The curtain rises November 8 at Dartmouth’s Hopkins Center on a play that explores frank themes, like arranged marriages and sexual abuse.
But “Big Love,” adapted from a play by Aeschylus, is as much a romp as a rant.
Director Tazewell Thompson is a Visiting Professor at Dartmouth this semester. He began a recent rehearsal with a scene he called “the pact.” Three brides stand in a row, face the audience, and make a shocking agreement.
‘We have a pact then. Not one groom will live past his wedding night. Are we agreed?” asks one bride.
“Yes,” the other two reply, a little tentatively.
That’s a pretty radical way for a group of Greek brides who are fleeing forced marriages to get out of matrimony. But it’s the plot line for “Big Love.” And director Thompson says it’s a perfect choice for a liberal arts college where young people are still shaping their identities and their sexual behaviors.
“And you come to Dartmouth, which is so perfect for this play, and it’s a play of ideas and it’s a play of gender politics and it’s a play that is so urgently relevant today because women are still sort of forced to take their place, still,” he said.
But, Thompson points out, men, too, can be enslaved by social stereotyping—which is why he loves this speech—he calls it an aria--by one of the ill-fated grooms, played by Joshua Echibiri.
“People think it’s hard to be a woman.
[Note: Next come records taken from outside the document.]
Lemma stuck_update w inp s :
  stuck_in_happy_loop s -> stuck_in_happy_loop (update w inp s).
Proof.
  intros H. unfold update.
  pose proof (stuck_handle w (received inp) _ (stuck_tick (tick_due inp) s H)) as H2.
  set (s2 := handle_unlock_messages _ _ _) in *.
  assert (H3 : stuck_in_happy_loop (drop_files w (dropped inp) s2)).
  { unfold drop_files. destruct (dropped inp); [exact H2|].
    pose proof (stuck_add_files w (flat_map (fun o => match o with Some p => [p] | None => [] end)
                  (o :: l)) s2 H2) as Ha.
    destruct (file_entries _); [exact Ha|].
    unfold start_happy_loop. rewrite stuck_set_mode_happy by apply Ha. exact Ha. }
  set (s3 := drop_files _ _ _) in *.
  assert (H4 : stuck_in_happy_loop (hover_mascot (hovered inp) s3)).
  { unfold hover_mascot. destruct H3 as (M & I & R). rewrite I. repeat split; assumption. }
  set (s4 := hover_mascot _ _) in *.
  assert (H5 : stuck_in_happy_loop (if clicked inp then click_mascot w (picked inp) s4 else s4)).
  { destruct (clicked inp); [|exact H4]. unfold click_mascot.
    destruct (file_entries s4).
    - destruct (picked inp) as [paths|]; [|exact H4].
      pose proof (stuck_add_files w paths s4 H4) as Ha.
      destruct (file_entries _); [exact Ha|].
      unfold start_happy_loop. rewrite stuck_set_mode_happy by apply Ha. exact Ha.
    - destruct (qpdf_ok s4).
      + unfold start_unlock. destruct H4 as (M & I & R). rewrite I. repeat split; assumption.
      + destruct (qpdf_error s4); [|exact H4].
        destruct H4 as (M & I & R). repeat split; assumption. }
  set (s5 := if clicked inp then _ else _) in *.
  unfold prompt_qpdf. destruct (_ && _); [|exact H5].
  destruct H5 as (M & I & R). repeat split; assumption.
Qed.

(** X15: once the mascot has left Peck while an unlock is running (a drop
    during Peck restarts HappyLoop), the end of Peck is never recorded, so
    whatever frames follow (the worker's [Done] included) the success
    animation never starts and the unlock stays in progress: further clicks
    cannot start a new unlock. *)
Theorem happy_loop_during_unlock_never_ends w inputs s :
  stuck_in_happy_loop s ->
  stuck_in_happy_loop (run_frames w inputs s) /\
  unlock_in_progress (run_frames w inputs s) = true.
Proof.
  revert s. induction inputs as [|inp inputs IH]; intros s H; cbn.
  - split; [exact H | apply H].
  - apply IH, stuck_update, H.
Qed.

(** Drop [a.pdf], click to unlock, drop [b.pdf] while Peck plays; then let
    the worker report everything. *)
Lemma happy_loop_during_unlock_never_ends_witness :
  let s := run_frames world_all_ok
             [frame false 0 [Some "/tmp/a.pdf"] false; frame false 0 [] true;
              frame false 0 [Some "/tmp/b.pdf"] false] app_ready in
  stuck_in_happy_loop s /\
  unlock_in_progress (run_frames world_all_ok
    [frame true 2 [] false; frame true 0 [] true; frame true 0 [] false] s) = true.
Proof.
  cbv zeta.
  assert (H : stuck_in_happy_loop (run_frames world_all_ok
             [frame false 0 [Some "/tmp/a.pdf"] false; frame false 0 [] true;
              frame false 0 [Some "/tmp/b.pdf"] false] app_ready))
    by (vm_compute; repeat split).
  split; [exact H|].
  exact (proj2 (happy_loop_during_unlock_never_ends world_all_ok
    [frame true 2 [] false; frame true 0 [] true; frame true 0 [] false] _ H)).
Defined.

Lemma add_paths_no_pdf w ps : forall es added,
  forallb (fun p => negb (is_pdf p)) ps = true -> add_paths w ps es added = (es, added).
Proof.
  induction ps as [|p ps IH]; intros es added H; cbn in *; [reflexivity|].
  apply andb_prop in H as [Hp Hps]. rewrite Hp. apply IH, Hps.
Qed.

Lemma add_paths_from w ps : forall es added,
  incl (map path (fst (add_paths w ps es added))) (app (map path es) ps).
Proof.
  induction ps as [|p ps IH]; intros es added; cbn.
  - rewrite app_nil_r. apply incl_refl.
  - destruct (is_pdf p); cbn;
      [destruct (existsb _ es); cbn|].
    + intros x Hx. apply IH in Hx. apply in_app_or in Hx as [Hx|Hx];
        apply in_or_app; [left; exact Hx | right; right; exact Hx].
    + intros x Hx. apply IH in Hx. rewrite map_app in Hx. cbn in Hx.
      rewrite new_entry_path in Hx.
      apply in_app_or in Hx as [Hx|Hx]; [apply in_app_or in Hx as [Hx|[<-|[]]]|];
        apply in_or_app; [left; exact Hx | right; left; reflexivity | right; right; exact Hx].
    + intros x Hx. apply IH in Hx. apply in_app_or in Hx as [Hx|Hx];
        apply in_or_app; [left; exact Hx | right; right; exact Hx].
Qed.

(** X16: the first drop or pick after a finished unlock starts a new list:
    the previous files, the result line and the finished flag are cleared
    even when nothing new is accepted, and the new list holds only paths
    from this drop. *)
Theorem add_files_after_session w paths s :
  had_unlock s = true ->
  let t := add_files w paths s in
  had_unlock t = false /\ result_text t = "" /\
  incl (map path (file_entries t)) paths /\
  (forallb (fun p => negb (is_pdf p)) paths = true -> file_entries t = []).
Proof.
  intros H. cbv zeta. unfold add_files. rewrite H. cbn.
  pose proof (add_paths_from w paths [] false) as I. cbn in I.
  destruct (forallb (fun p => negb (is_pdf p)) paths) eqn:N.
  - rewrite (add_paths_no_pdf w paths [] false N) in *. cbn in *.
    split; [reflexivity|]. split; [reflexivity|]. split; [intros x []|].
    intros _. reflexivity.
  - destruct (add_paths w paths [] false) as [es added]. cbn in I.
    destruct added; cbn; repeat split; try exact I; intros F; discriminate F.
Qed.

(** After a finished session, the user drops a text file. *)
Lemma add_files_after_session_witness :
  let s := set_had_unlock true
             (set_file_entries [new_entry world_all_ok "/tmp/a.pdf"] app_ready) in
  had_unlock s = true /\
  file_entries (add_files world_all_ok ["/tmp/notes.txt"] s) = [].
Proof.
  cbv zeta.
  assert (H : had_unlock (set_had_unlock true
             (set_file_entries [new_entry world_all_ok "/tmp/a.pdf"] app_ready)) = true)
    by reflexivity.
  split; [exact H|].
  exact (proj2 (proj2 (proj2 (add_files_after_session world_all_ok ["/tmp/notes.txt"] _ H)))
           ltac:(vm_compute; reflexivity)).
Defined.

Lemma fold_result_text w msgs : forall sc,
  existsb is_done msgs = false -> forallb info_informative msgs = true ->
  result_text (fst (fold_left (handle_message w) msgs sc)) =
  if is_empty (result_text (fst sc)) || String.eqb (result_text (fst sc)) "处理中..."
  then match first_info msgs with Some m => m | None => result_text (fst sc) end
  else result_text (fst sc).
Proof.
  induction msgs as [|m msgs IH]; intros [t c] D F; cbn in *.
  - destruct (_ || _); reflexivity.
  - destruct m as [index success op|info|]; cbn in D, F |- *; [| |discriminate D].
    + rewrite IH by assumption. reflexivity.
    + apply andb_prop in F as [Fi Fs].
      destruct (is_empty (result_text t) || String.eqb (result_text t) "处理中...") eqn:E;
        rewrite IH by assumption; cbn; [|rewrite E; reflexivity].
      apply negb_true_iff in Fi. rewrite Fi. reflexivity.
Qed.
(** ** Reading the reply of the extraction model *)

Lemma rev_onto_app s t acc :
  PyStr.rev_onto (s +:+ t) acc = PyStr.rev_onto t (PyStr.rev_onto s acc).
Proof.
  revert acc. induction s as [|c s IH]; intros acc; [done |].
  rewrite append_cons. simpl. apply IH.
Qed.

Lemma rev_app s t : PyStr.rev (s +:+ t) = PyStr.rev t +:+ PyStr.rev s.
Proof.
  unfold PyStr.rev. rewrite rev_onto_app, rev_onto_append.
  by rewrite append_empty_l.
Qed.

Lemma rev_cons c s : PyStr.rev (String c s) = PyStr.rev s +:+ String c "".
Proof.
  unfold PyStr.rev. simpl. rewrite rev_onto_append. by rewrite append_empty_l.
Qed.

Lemma rev_rev s : PyStr.rev (PyStr.rev s) = s.
Proof. unfold PyStr.rev at 2. by rewrite rev_rev_onto. Qed.

Lemma lacks_rev c s : lacks c (PyStr.rev s) = lacks c s.
Proof.
  unfold lacks, PyStr.rev. rewrite all_chars_rev_onto. simpl.
  apply andb_true_r.
Qed.

Lemma from_first_spec c s t :
  from_first c s = Some t
  ↔ ∃ pre rest,
      s = pre +:+ String c rest ∧ t = String c rest ∧ lacks c pre = true.
Proof.
  split.
  - revert t. induction s as [|a s IH]; intros t Hs; [done |].
    simpl in Hs. destruct (Ascii.eqb a c) eqn:Ha.
    + apply Ascii.eqb_eq in Ha as ->. injection Hs as <-.
      by exists "", s.
    + destruct (IH t Hs) as (pre & rest & -> & -> & Hpre).
      exists (String a pre), rest. split; [done |]. split; [done |].
      unfold lacks in *. simpl. by rewrite Ha.
  - intros (pre & rest & -> & -> & Hpre).
    induction pre as [|a pre IH].
    + rewrite append_empty_l. simpl. by rewrite Ascii.eqb_refl.
    + unfold lacks in Hpre. simpl in Hpre.
      apply andb_true_iff in Hpre as [Ha Hpre].
      rewrite append_cons. simpl.
      apply negb_true_iff in Ha. rewrite Ha. by apply IH.
Qed.

Lemma upto_last_spec c s t :
  upto_last c s = Some t
  ↔ ∃ body post,
      s = body +:+ String c post ∧ t = body +:+ String c ""
      ∧ lacks c post = true.
Proof.
  unfold upto_last. split.
  - intros Hs. apply fmap_Some in Hs as (u & Hu & ->).
    apply from_first_spec in Hu as (pre & rest & Hrev & -> & Hpre).
    exists (PyStr.rev rest), (PyStr.rev pre).
    split; [| split; [apply rev_cons | by rewrite lacks_rev]].
    rewrite <- (rev_rev s), Hrev, rev_app, rev_cons, append_assoc.
    by rewrite append_cons, append_empty_l.
  - intros (body & post & -> & -> & Hpost).
    apply fmap_Some. exists (String c (PyStr.rev body)). split.
    + apply from_first_spec. exists (PyStr.rev post), (PyStr.rev body).
      split; [| split; [done | by rewrite lacks_rev]].
      rewrite rev_app, rev_cons, append_assoc.
      by rewrite append_cons, append_empty_l.
    + by rewrite rev_cons, rev_rev.
Qed.

Lemma brace_block_inv text block :
  brace_block text = Some block →
  ∃ pre body post,
    text = pre +:+ "{" +:+ body +:+ "}" +:+ post
    ∧ block = "{" +:+ body +:+ "}"
    ∧ lacks "{" pre = true ∧ lacks "}" post = true.
Proof.
  unfold brace_block. intros Hb.
  apply bind_Some in Hb as (suffix & Hfirst & Hlast).
  apply from_first_spec in Hfirst as (pre & rest & -> & -> & Hpre).
  apply upto_last_spec in Hlast as (body & post & Hrest & -> & Hpost).
  destruct body as [|a body].
  { rewrite append_empty_l in Hrest. discriminate Hrest. }
  rewrite append_cons in Hrest. injection Hrest as <- ->.
  by exists pre, body, post.
Qed.

Lemma brace_block_found pre body post :
  lacks "{" pre = true → lacks "}" post = true →
  brace_block (pre +:+ "{" +:+ body +:+ "}" +:+ post)
  = Some ("{" +:+ body +:+ "}").
Proof.
  intros Hpre Hpost. unfold brace_block. apply bind_Some.
  exists ("{" +:+ body +:+ "}" +:+ post). split.
  - apply from_first_spec. by exists pre, (body +:+ "}" +:+ post).
  - apply upto_last_spec. by exists ("{" +:+ body), post.
Qed.

(** X23. The block taken from a reply runs from its first opening brace to
    the last closing brace after it, and there is such a block exactly when
    a closing brace follows an opening one. *)
Theorem brace_block_spec text block :
  brace_block text = Some block
  ↔ ∃ pre body post,
      text = pre +:+ "{" +:+ body +:+ "}" +:+ post
      ∧ block = "{" +:+ body +:+ "}"
      ∧ lacks "{" pre = true ∧ lacks "}" post = true.
Proof.
  split; [apply brace_block_inv |].
  intros (pre & body & post & -> & -> & Hpre & Hpost).
  by apply brace_block_found.
Qed.

Section ParseProperties.

Variable json_loads : string -> option json.

(** X24. A reply that does not parse as it is, but whose text from the first
    opening brace to the last closing brace does, is read as that block;
    text before and after it is ignored. *)
Theorem parse_ignores_prose pre body post value :
  lacks "{" pre = true →
  lacks "}" post = true →
  json_loads (pre +:+ "{" +:+ body +:+ "}" +:+ post) = None →
  json_loads ("{" +:+ body +:+ "}") = Some value →
  _parse_json_response json_loads (pre +:+ "{" +:+ body +:+ "}" +:+ post)
  = value.
Proof.
  intros Hpre Hpost Hall Hblock. unfold _parse_json_response.
  by rewrite Hall, (brace_block_found pre body post Hpre Hpost), Hblock.
Qed.

(** X25. A reply that does not parse and has no opening brace, or no closing
    brace, is read as the empty extraction, without a second attempt to
    parse. *)
Theorem parse_falls_back text :
  json_loads text = None →
  lacks "{" text = true ∨ lacks "}" text = true →
  brace_block text = None
  ∧ _parse_json_response json_loads text = EMPTY_EXTRACTION.
Proof.
  intros Htext Hlacks.
  assert (Hb : brace_block text = None).
  { destruct (brace_block text) as [block|] eqn:Hb; [| done].
    apply brace_block_inv in Hb
      as (pre & body & post & -> & -> & Hpre & Hpost).
    exfalso. unfold lacks in Hlacks.
    rewrite !all_chars_append in Hlacks. simpl in Hlacks.
    rewrite !andb_false_r in Hlacks. simpl in Hlacks.
    rewrite ?andb_false_r in Hlacks. by destruct Hlacks. }
  split; [done |]. unfold _parse_json_response. by rewrite Htext, Hb.
Qed.

End ParseProperties.

(** ** Worked instances of the further properties *)

(** Two hits come back from the store: two evidence items. *)
Lemma vector_search_alignment_witness :
  ∃ evidence,
    (_vector_search "Meta risks" 5
       (Scenario.world Scenario.graph Scenario.hits Scenario.no_fault)).1
    = Ok evidence
    ∧ length evidence = 2.
Proof.
  destruct (vector_search_alignment "Meta risks" 5
              (Scenario.world Scenario.graph Scenario.hits Scenario.no_fault))
    as (evidence & Hrun & Hlen & _).
  - reflexivity.
  - exists evidence. split; [exact Hrun | exact Hlen].
Defined.

(** A question made of short words has no keyword: the graph is not
    queried. *)
Lemma graph_search_without_keywords_witness :
  (_graph_search Scenario.agent "is it up"
     (Scenario.world Scenario.graph Scenario.hits Scenario.no_fault)).1
  = Ok ([], []).
Proof.
  destruct (graph_search_without_keywords Scenario.agent "is it up"
              (Scenario.world Scenario.graph Scenario.hits Scenario.no_fault))
    as (Hrun & _).
  - reflexivity.
  - exact Hrun.
Defined.

(** The generator is down: its message is the answer. *)
Lemma generate_answer_failure_witness :
  _generate_answer (fun f => f) Scenario.agent "What are Meta's main risks?"
    "=== DOCUMENT CONTEXT ===" Scenario.evidence
    (Scenario.world Scenario.graph Scenario.hits (Scenario.fault_at 0))
  = (Ok ("Error generating answer: " +:+ "ServiceUnavailable", []),
     advance
       [CallGenerate (llm_model Scenario.agent)
          (make_prompt "What are Meta's main risks?"
             "=== DOCUMENT CONTEXT ===")]
       (Scenario.world Scenario.graph Scenario.hits (Scenario.fault_at 0))).
Proof.
  apply (generate_answer_failure (fun f => f) Scenario.agent
           "What are Meta's main risks?" "=== DOCUMENT CONTEXT ==="
           Scenario.evidence
           (Scenario.world Scenario.graph Scenario.hits (Scenario.fault_at 0))
           "ServiceUnavailable").
  - vm_compute. discriminate.
  - reflexivity.
Defined.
But it’s not easy to be a man. The expectations people have, that man should be a civilized person. Of course, I think everyone should be civilized, men and women both, but when push comes to shove, say you have bad people invading your country, raping your own wives and daughters and now this happens all the time, all around the world, then a person wants a man, who can defend his home,” the actor laments.
So, this play seems to ask, what is less civilized? Entrapping brides against their wishes? Or, if you are those brides, doing something even more radical to escape that fate?
Diane Chen plays Theona in “Big Love.”
“Theona is a unrelenting spitfire of a militant feminist and she’s a tough one, she doesn’t like men, which is a travesty, and I have really, really enjoyed exploring her mindset this term,” Chen said in the green room.
Theona’s murderous mindset, Chen said, is unthinkable in her own life, yet it comes to seem quite rational to the character she portrays.
But that character does have to convince her Lydia and Olympia, her Greek-American sisters, played here by Rachel Decker-Sadowski and Veronica Burt, to attack their would-be captors, as in this scene:
Lydia: “But not all men are necessarily the same. Sometimes you can hear the whole man in just his voice, how deep it is and how frightened, where it stops to think and how complex and supple and sure it is.
Olympia: “You can hear the strength in it and you can know that you’re safe”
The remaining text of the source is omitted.